EXERCISE REQUIREMENTS – Count lines holding the string "ObjectTypeIndex" in the data that follows. Reply with one number only.

RECORDS TO USE –
(** ** Concrete scopes *)
Lemma plainNames_check snapshots live schemas :
  forallb plainName schemas = true → forallb (λ t, plainRef (ref t)) (allTables snapshots live) = true → plainNames snapshots live schemas.
Proof.
  rewrite !forallb_forall. intros Hs Ht. split; [apply Forall_forall; intros s Hin; by apply Hs, list_elem_of_In|].
  intros o (t & Hin & <-). by apply Ht, list_elem_of_In.
Qed.
Definition partitioned (name : string) (children : list string) : Table :=
  mkTable (mkObjectRef "public" name) name TableKindPartitioned None (map (mkObjectRef "public") children) [] [] [] None [] [] [] [] [].
(** A table of two levels of partitions, one of which was dropped before the last snapshot. *)
Definition oldContent : SnapshotContent := mkContent 2 POSTGRESQL [partitioned "logs" ["logs_eu"; "logs_us"]; partitioned "logs_eu" ["logs_de"]; partitioned "logs_de" []; partitioned "logs_us" []; partitioned "users" []].
Definition newContent : SnapshotContent := mkContent 2 POSTGRESQL [partitioned "logs" ["logs_us"]; partitioned "logs_us" []; partitioned "users" []].
Definition sampleSnapshots : list SchemaSnapshot :=
  [mkSnapshot (mkHeader LabelExportSchema "" "source" 10 "16.14" ["public"] false) (Some oldContent);
   mkSnapshot (mkHeader LabelExportDataFromSourceStart "initial" "source" 20 "16.14" ["public"] true) None].
Definition sampleLive : SchemaSnapshot := mkSnapshot (mkHeader LabelSourceLive "" "source" 30 "16.14" ["public"] false) (Some newContent).
Definition sampleFilters (include exclude : string) : driftScopeFilters := mkFilters include exclude [] [ObjectTypeIndex].
Definition tablesOf (r : result Scope) : option (list string) := match r with Ok s => Some (map Name (sc_Tables s)) | _ => None end.
Example sample_include : tablesOf (resolveDriftScope POSTGRESQL sampleSnapshots (Some sampleLive) ["public"] (sampleFilters "LOGS" "")) =
  Some ["logs"; "logs_eu"; "logs_de"; "logs_us"].
Proof. vm_compute. reflexivity. Qed.
Example sample_exclude : tablesOf (resolveDriftScope POSTGRESQL sampleSnapshots (Some sampleLive) ["public"] (sampleFilters "" "logs_*")) = Some ["logs"; "users"].
Proof. vm_compute. reflexivity. Qed.
Example sample_exclude_all : resolveDriftScope POSTGRESQL sampleSnapshots (Some sampleLive) ["public"] (sampleFilters "" "*") =
  Err "--exclude-table-list * excludes every table in the comparison; nothing left to compare".
Proof. vm_compute. reflexivity. Qed.
Lemma sample_plain : plainNames sampleSnapshots (Some sampleLive) ["public"].
Proof. apply plainNames_check; vm_compute; reflexivity. Qed.
Lemma scope_is_what_was_asked_witness : ∃ scope,
  resolveDriftScope POSTGRESQL sampleSnapshots (Some sampleLive) ["public"] (sampleFilters "" "users") = Ok scope ∧
  (∀ t, t ∈ sc_ObjectTypes scope ↔ t ∉ [ObjectTypeIndex]) ∧
  (∀ o, o ∈ sc_Tables scope ↔ known sampleSnapshots (Some sampleLive) o ∧ ¬ withPartitions sampleSnapshots (Some sampleLive) ["public"] "users" o).
Proof.
  destruct (resolveDriftScope POSTGRESQL sampleSnapshots (Some sampleLive) ["public"] (sampleFilters "" "users")) as [scope| |] eqn:Hs;
    [|vm_compute in Hs; discriminate..].
  destruct (proj1 (scope_is_what_was_asked sampleSnapshots (Some sampleLive) ["public"] (sampleFilters "" "users") sample_plain) scope Hs)
    as [_ H1 H2 _ _]. exists scope. split; [done|]. split; [exact H2|exact H1].
Defined.
Definition dottedSnapshots : list SchemaSnapshot :=
  [mkSnapshot (mkHeader LabelExportSchema "" "source" 10 "16.14" ["public"] false) (Some (mkContent 2 POSTGRESQL [partitioned "users" []; partitioned "v1.2" []]))].
Lemma dotted_name_fails_witness : ∀ scope, resolveDriftScope POSTGRESQL dottedSnapshots None ["public"] (sampleFilters "users" "") ≠ Ok scope.
Proof.
  apply (dotted_name_fails dottedSnapshots None ["public"] (sampleFilters "users" "") (mkObjectRef "public" "v1.2")); [|done].
  exists (partitioned "v1.2" []). split; [right; left|done].
Defined.
End DriftScope.
(** *** What survives *)
Lemma numbers_survive (type : string) (f : ConverterFn) (v : Z) (format : bool) (schema : option ColumnSchema) :
  converterFor YBValueConverterSuite type = Some f → inRange type v →
  ∃ out text, f (itoa v) format schema = Ok out ∧ meant format out = Some text ∧ readInstant type text = instant type v.
Proof.
  intros Hf Hr. change (survives type v format (f (itoa v) format schema)). pose proof Hr as [Hv Hi].
  assert (is_Some (instant type v)) as Hs by (destruct (instant type v); [by eexists|done]). apply instant_types in Hs.
  repeat (apply elem_of_cons in Hs as [->|Hs]); [..|by apply elem_of_nil in Hs].
  - converter_is convertDate. by apply Date_survives.
  - converter_is convertTimestamp. by apply Timestamp_survives.
  - converter_is convertMicroTimestamp. unfold convertMicroTimestamp. rewrite parseInt_itoa by done. cbn [mbind result_bind]. rewrite Unix_micro.
    change (v * 1000) with (v * 10 ^ (9 - Z.of_nat 6)). destruct Hi as [Hlo _]. apply timestampT_survives; [reflexivity|lia|reflexivity|exact Hlo].
  - converter_is convertNanoTimestamp. unfold convertNanoTimestamp. rewrite parseInt_itoa by done. cbn [mbind result_bind]. rewrite Unix_nano.
    assert (v = v * 10 ^ (9 - Z.of_nat 9)) as Ht by (change (10 ^ (9 - Z.of_nat 9)) with 1; lia).
    destruct Hi as [Hlo _]. rewrite Ht at 2 3 4. apply timestampT_survives; [by rewrite <- Ht|lia|reflexivity|rewrite <- Ht; exact Hlo].
  - converter_is convertTime. by apply Time_survives.
  - converter_is convertMicroTime. by apply MicroTime_survives.
Qed.
(** Text stays within its literal and is read back as it was, whatever it holds; so are the
    values of types that are quoted without escaping, if they hold no quote. *)
Lemma texts_survive (type v : string) (f : ConverterFn) (format : bool) (schema : option ColumnSchema) :
  converterFor YBValueConverterSuite type = Some f →
  type ∈ ["STRING"; "MAP"; "io.debezium.data.Json"; "io.debezium.data.Enum"] ∨
  (type ∈ ["io.debezium.time.Interval"; "io.debezium.data.Uuid"; "io.debezium.data.Ltree"; "io.debezium.time.ZonedTimestamp"] ∧ str_has "'" v = false) →
  ∃ out, f v format schema = Ok out ∧ meant format out = Some v.
Proof.
  intros Hf [Ht|[Ht Hv]]; (repeat (apply elem_of_cons in Ht as [->|Ht]); [..|by apply elem_of_nil in Ht]).
  all: first [converter_is quoteValueIfRequiredWithEscaping; apply meant_escaped | converter_is quoteValueIfRequired; by apply meant_quoted].
Qed.
(** The bytes behind a base 64 text are read back from its hexadecimal literal, and the bits of
    a bit string, the lowest byte first, at the length of the column when they fit, as far
    as the first eight bytes hold them. *)
Lemma binary_values_survive (bytes : list Z) (format : bool) (type name : string) (params : gmap string string) (n : Z) : Forall isByte bytes →
  (∀ schema, ∃ out text, convertBytes (EncodeToString bytes) format schema = Ok out ∧ meant format out = Some text ∧ readBytea text = Some bytes) ∧
  (params !! "length" = Some (itoa n) → 0 < n ≤ 1000000 →
   ∃ out text, convertBits (EncodeToString bytes) format (Some (mkColumnSchema type name params)) = Ok out ∧ meant format out = Some text ∧
     readBinary 0 text = Some (littleEndian (take 8 bytes)) ∧
     (littleEndian (take 8 bytes) < 2 ^ n → Z.of_nat (String.length text) = n)).
Proof.
  intros Hb. split.
  - intros schema. unfold convertBytes. rewrite DecodeString_Encode by done. destruct (readHex_Format bytes Hb) as [Hr Hq].
    destruct (meant_quoted ("\x" +:+ Join "" (map FormatHex bytes)) format schema) as (out & Ho & Hm).
    { intros _. rewrite str_has_app, Hq. done. }
    injection Ho as <-. do 2 eexists. split; [done|]. split; [exact Hm|]. exact Hr.
  - intros Hl Hn. rewrite (convertBits_spec _ _ _ _ _ n) by (done || lia).
    pose proof (littleEndian_bound (take 8 bytes) (Forall_take _ _ _ Hb)) as [Hlo _].
    destruct (FormatBinary0_spec n (littleEndian (take 8 bytes)) ltac:(lia) Hlo) as (Hr & Hq & Hlen).
    destruct (meant_quoted (FormatBinary0 n (littleEndian (take 8 bytes))) format None) as (out & Ho & Hm); [done|]. injection Ho as <-.
    do 2 eexists. split; [done|]. split; [exact Hm|]. split; [exact Hr|]. apply Hlen. lia.
Qed.
(** What the converters refuse: numbers that are none, base 64 that is none, times outside the day. *)
Lemma malformed_is_refused (v : string) (format : bool) (schema : option ColumnSchema) :
  (ParseInt64 v = None → ∀ type f, type ∈ ["io.debezium.time.Date"; "io.debezium.time.Timestamp"; "io.debezium.time.MicroTimestamp";
     "io.debezium.time.NanoTimestamp"; "io.debezium.time.Time"; "io.debezium.time.MicroTime"] →
     converterFor YBValueConverterSuite type = Some f → ∃ e, f v format schema = Err e) ∧
  (DecodeString v = None → (∃ e, convertBytes v format schema = Err e) ∧ ∃ e, convertBits v format schema = Err e).
Proof.
  split_and!.
  - intros Hv type f Ht Hf. (repeat (apply elem_of_cons in Ht as [->|Ht]); [..|by apply elem_of_nil in Ht]).
    + converter_is convertDate. unfold convertDate, parseInt. rewrite Hv. by eexists.
    + converter_is convertTimestamp. unfold convertTimestamp, parseInt. rewrite Hv. by eexists.
    + converter_is convertMicroTimestamp. unfold convertMicroTimestamp, parseInt. rewrite Hv. by eexists.
    + converter_is convertNanoTimestamp. unfold convertNanoTimestamp, parseInt. rewrite Hv. by eexists.
    + converter_is convertTime. unfold convertTime, parseInt. rewrite Hv. by eexists.
    + converter_is convertMicroTime. unfold convertMicroTime, parseInt. rewrite Hv. by eexists.
  - intros Hv. unfold convertBytes, convertBits. rewrite Hv. split; by eexists.
Qed.
Lemma outside_day_is_refused (type : string) (f : ConverterFn) (v t : Z) (format : bool) (schema : option ColumnSchema) :
  converterFor YBValueConverterSuite type = Some f → isTimeOfDay type = true → in_int64 v = true → instant type v = Some t → t < 0 ∨ DAY < t →
  ∃ e, f (itoa v) format schema = Err e.
Proof.
  unfold isTimeOfDay. intros Hf Ht%bool_decide_eq_true Hv Hi Hout. destruct Ht as [->| ->]; injection Hi as <-; unfold DAY, SECOND in Hout.
  - converter_is convertTime. unfold convertTime. rewrite parseInt_itoa by done. cbn [mbind result_bind]. eexists.
    destruct (Z.ltb_spec v 0); [reflexivity|]. rewrite (proj2 (Z.ltb_lt _ _)) by lia. reflexivity.
  - converter_is convertMicroTime. unfold convertMicroTime. rewrite parseInt_itoa by done. cbn [mbind result_bind]. eexists.
    destruct (Z.ltb_spec v 0); [reflexivity|]. rewrite (proj2 (Z.ltb_lt _ _)) by lia. reflexivity.
Qed.
(** Milliseconds within a second are one text; so are an Oracle DATE's times within a day, and
    bit strings that differ beyond the 64th bit; and a bit string without a length panics. *)
Lemma timestamp_loses_milliseconds (v w : Z) (format : bool) (schema : option ColumnSchema) :
  in_int64 v = true → in_int64 w = true → Z.quot v 1000 = Z.quot w 1000 →
  convertTimestamp (itoa v) format schema = convertTimestamp (itoa w) format schema.
Proof. intros Hv Hw H. unfold convertTimestamp. rewrite !parseInt_itoa by done. cbn [mbind result_bind]. by rewrite H. Qed.
Lemma oracle_date_loses_time (v w : Z) (format : bool) (schema : option ColumnSchema) : in_int64 v = true → in_int64 w = true →
  Z.quot v 1000 / 86400 = Z.quot w 1000 / 86400 → oraDATE (itoa v) format schema = oraDATE (itoa w) format schema.
Proof.
  intros Hv Hw H. unfold oraDATE. rewrite !parseInt_itoa by done. cbn [mbind result_bind].
  assert (Hd : ∀ s, dateAt (Unix s 0) = dateOf (s / 86400)).
  { intros s. unfold dateAt, Unix, DAY. by rewrite Z.add_0_r, Z.div_mul_cancel_r. }
  unfold FormatDayFirst. by rewrite !Hd, H.
Qed.
Lemma bits_beyond_64_are_lost (low high high' : list Z) (format : bool) (type name : string) (params : gmap string string) (n : Z) :
  length low = 8%nat → Forall isByte (low ++ high) → Forall isByte (low ++ high') → params !! "length" = Some (itoa n) → 0 ≤ n ≤ 1000000 →
  convertBits (EncodeToString (low ++ high)) format (Some (mkColumnSchema type name params)) =
  convertBits (EncodeToString (low ++ high')) format (Some (mkColumnSchema type name params)).
Proof. intros Hl Hb Hb' Hp Hn. rewrite !(convertBits_spec _ _ _ _ _ n) by done. rewrite <- Hl, !take_app_length. done. Qed.
Lemma bits_without_length_panic (v : string) (bytes : list Z) (format : bool) (type name : string) (params : gmap string string) :
  DecodeString v = Some bytes → params !! "length" = None →
  convertBits v format (Some (mkColumnSchema type name params)) = Panic "strconv.Atoi: invalid syntax".
Proof. intros Hv Hp. unfold convertBits. rewrite Hv. cbn [Parameters]. by rewrite Hp. Qed.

ANSWER TO THIS TASK – 2